(Data entries)
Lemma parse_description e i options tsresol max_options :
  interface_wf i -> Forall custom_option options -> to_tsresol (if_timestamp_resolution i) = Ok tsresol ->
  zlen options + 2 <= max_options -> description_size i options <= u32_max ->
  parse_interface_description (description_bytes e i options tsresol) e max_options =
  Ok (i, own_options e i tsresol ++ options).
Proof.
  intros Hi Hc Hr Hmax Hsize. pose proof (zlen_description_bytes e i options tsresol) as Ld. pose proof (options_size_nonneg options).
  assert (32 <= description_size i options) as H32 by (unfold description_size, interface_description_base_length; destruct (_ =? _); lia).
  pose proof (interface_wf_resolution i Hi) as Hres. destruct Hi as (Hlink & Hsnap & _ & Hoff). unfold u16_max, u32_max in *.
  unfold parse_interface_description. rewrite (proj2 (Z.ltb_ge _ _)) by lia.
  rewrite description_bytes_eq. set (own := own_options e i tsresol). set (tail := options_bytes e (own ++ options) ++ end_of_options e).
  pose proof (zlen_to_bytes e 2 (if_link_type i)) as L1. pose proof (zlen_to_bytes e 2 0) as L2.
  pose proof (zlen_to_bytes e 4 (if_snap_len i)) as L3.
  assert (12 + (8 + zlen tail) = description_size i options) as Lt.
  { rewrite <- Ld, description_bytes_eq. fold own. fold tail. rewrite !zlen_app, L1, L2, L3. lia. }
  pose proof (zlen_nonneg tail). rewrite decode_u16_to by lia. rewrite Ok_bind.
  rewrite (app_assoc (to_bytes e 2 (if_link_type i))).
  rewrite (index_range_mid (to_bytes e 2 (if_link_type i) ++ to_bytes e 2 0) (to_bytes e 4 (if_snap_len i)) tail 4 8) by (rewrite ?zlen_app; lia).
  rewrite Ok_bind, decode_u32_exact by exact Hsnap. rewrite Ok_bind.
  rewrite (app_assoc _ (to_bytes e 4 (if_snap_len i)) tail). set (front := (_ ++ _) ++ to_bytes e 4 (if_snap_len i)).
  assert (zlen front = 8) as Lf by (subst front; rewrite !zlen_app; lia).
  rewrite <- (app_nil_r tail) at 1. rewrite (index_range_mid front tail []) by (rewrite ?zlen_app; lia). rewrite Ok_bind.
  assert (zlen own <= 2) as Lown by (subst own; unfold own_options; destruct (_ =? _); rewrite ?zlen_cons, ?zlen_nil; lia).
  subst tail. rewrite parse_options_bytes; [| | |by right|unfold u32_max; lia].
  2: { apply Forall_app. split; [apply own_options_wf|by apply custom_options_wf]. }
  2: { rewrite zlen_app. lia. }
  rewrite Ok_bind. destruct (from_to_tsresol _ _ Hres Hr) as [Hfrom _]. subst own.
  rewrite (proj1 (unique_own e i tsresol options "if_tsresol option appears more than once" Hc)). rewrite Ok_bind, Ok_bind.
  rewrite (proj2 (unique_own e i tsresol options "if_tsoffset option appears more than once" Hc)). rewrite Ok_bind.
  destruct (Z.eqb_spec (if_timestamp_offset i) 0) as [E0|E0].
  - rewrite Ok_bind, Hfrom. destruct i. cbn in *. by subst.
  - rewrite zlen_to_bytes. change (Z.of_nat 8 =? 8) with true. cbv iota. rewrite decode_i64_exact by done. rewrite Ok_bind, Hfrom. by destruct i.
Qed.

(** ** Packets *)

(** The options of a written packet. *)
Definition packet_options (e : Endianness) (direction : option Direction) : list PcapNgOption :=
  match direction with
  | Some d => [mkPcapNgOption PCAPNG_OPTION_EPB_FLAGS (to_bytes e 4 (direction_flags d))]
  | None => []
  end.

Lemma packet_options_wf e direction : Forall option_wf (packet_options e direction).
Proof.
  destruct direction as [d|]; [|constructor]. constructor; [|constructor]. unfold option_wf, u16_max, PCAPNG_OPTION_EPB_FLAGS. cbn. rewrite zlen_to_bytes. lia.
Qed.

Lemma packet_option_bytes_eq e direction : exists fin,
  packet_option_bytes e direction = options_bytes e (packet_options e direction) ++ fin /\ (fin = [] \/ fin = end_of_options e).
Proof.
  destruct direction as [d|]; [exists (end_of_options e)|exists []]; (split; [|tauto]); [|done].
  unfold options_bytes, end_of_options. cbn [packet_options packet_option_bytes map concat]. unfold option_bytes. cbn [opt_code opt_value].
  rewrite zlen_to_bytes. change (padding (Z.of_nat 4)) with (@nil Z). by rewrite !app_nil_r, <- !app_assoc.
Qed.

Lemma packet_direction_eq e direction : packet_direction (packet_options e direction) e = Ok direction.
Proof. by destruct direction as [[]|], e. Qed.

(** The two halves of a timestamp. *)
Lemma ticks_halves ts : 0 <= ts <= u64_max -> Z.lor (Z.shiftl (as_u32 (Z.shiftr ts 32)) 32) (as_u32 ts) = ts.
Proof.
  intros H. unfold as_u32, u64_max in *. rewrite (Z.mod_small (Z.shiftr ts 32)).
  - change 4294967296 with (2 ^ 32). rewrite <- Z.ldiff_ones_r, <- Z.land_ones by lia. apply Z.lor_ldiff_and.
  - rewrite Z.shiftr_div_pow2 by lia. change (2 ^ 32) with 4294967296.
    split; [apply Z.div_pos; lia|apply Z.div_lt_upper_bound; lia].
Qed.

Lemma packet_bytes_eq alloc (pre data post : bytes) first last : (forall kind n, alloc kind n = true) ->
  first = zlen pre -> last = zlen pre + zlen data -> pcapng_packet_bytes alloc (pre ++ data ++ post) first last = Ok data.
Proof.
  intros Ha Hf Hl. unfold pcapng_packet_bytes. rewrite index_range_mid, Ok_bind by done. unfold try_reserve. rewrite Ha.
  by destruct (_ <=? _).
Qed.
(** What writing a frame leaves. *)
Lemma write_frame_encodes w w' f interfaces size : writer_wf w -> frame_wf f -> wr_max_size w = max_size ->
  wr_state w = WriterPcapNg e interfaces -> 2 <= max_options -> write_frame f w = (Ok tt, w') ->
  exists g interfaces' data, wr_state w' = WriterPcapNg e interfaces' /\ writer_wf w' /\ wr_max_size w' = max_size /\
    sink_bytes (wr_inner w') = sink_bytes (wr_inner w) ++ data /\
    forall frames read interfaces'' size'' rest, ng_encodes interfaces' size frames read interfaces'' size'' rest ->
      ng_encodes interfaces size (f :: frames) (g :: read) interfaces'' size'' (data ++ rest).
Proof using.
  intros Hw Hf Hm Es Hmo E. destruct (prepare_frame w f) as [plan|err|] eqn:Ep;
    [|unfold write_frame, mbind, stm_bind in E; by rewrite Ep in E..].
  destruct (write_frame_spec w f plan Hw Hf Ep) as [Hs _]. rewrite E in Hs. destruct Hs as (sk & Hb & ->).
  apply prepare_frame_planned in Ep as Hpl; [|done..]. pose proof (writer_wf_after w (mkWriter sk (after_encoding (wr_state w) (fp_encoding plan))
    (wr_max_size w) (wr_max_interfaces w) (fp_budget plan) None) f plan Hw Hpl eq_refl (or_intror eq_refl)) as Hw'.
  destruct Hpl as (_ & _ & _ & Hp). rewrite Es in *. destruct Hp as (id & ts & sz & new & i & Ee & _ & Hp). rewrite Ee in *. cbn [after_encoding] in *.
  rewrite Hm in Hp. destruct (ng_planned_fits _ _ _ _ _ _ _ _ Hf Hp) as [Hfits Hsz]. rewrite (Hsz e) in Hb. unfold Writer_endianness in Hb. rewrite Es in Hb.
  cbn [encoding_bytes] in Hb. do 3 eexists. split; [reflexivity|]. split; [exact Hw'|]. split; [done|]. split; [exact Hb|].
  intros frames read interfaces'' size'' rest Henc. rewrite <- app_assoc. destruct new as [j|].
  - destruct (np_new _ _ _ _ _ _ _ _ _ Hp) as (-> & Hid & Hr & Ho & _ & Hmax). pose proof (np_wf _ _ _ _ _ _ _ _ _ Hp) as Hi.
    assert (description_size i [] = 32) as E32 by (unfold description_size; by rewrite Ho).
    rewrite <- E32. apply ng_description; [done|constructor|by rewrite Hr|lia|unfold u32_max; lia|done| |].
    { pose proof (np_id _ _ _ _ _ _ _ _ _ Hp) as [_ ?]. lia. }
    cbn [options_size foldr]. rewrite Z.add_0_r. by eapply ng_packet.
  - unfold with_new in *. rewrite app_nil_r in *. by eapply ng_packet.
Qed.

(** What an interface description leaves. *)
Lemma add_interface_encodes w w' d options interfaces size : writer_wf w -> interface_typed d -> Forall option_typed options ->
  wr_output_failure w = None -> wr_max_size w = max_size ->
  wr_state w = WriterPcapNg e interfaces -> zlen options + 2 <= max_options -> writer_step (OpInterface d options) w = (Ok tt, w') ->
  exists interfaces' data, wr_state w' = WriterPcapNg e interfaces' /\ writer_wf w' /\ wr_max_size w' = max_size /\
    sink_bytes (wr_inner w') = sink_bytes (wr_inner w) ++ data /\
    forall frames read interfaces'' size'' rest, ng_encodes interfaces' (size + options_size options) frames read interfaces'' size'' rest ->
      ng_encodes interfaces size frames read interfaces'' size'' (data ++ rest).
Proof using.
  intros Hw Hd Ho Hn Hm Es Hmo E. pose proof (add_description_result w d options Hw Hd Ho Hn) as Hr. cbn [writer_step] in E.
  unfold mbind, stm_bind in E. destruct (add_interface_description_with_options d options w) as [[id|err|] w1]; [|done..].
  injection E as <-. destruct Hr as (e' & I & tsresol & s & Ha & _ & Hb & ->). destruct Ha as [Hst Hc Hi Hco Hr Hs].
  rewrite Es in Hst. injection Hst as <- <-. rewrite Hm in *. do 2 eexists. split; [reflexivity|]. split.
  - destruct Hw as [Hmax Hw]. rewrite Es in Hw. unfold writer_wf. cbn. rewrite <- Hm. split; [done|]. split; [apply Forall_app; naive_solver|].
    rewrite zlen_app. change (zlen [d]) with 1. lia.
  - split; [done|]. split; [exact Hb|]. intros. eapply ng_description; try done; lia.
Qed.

▸ EXERCISE GOAL
Whenever a line of the records above contains the word "intros", it counts toward the total; give that total alone.

▸ TASK RESPONSE
7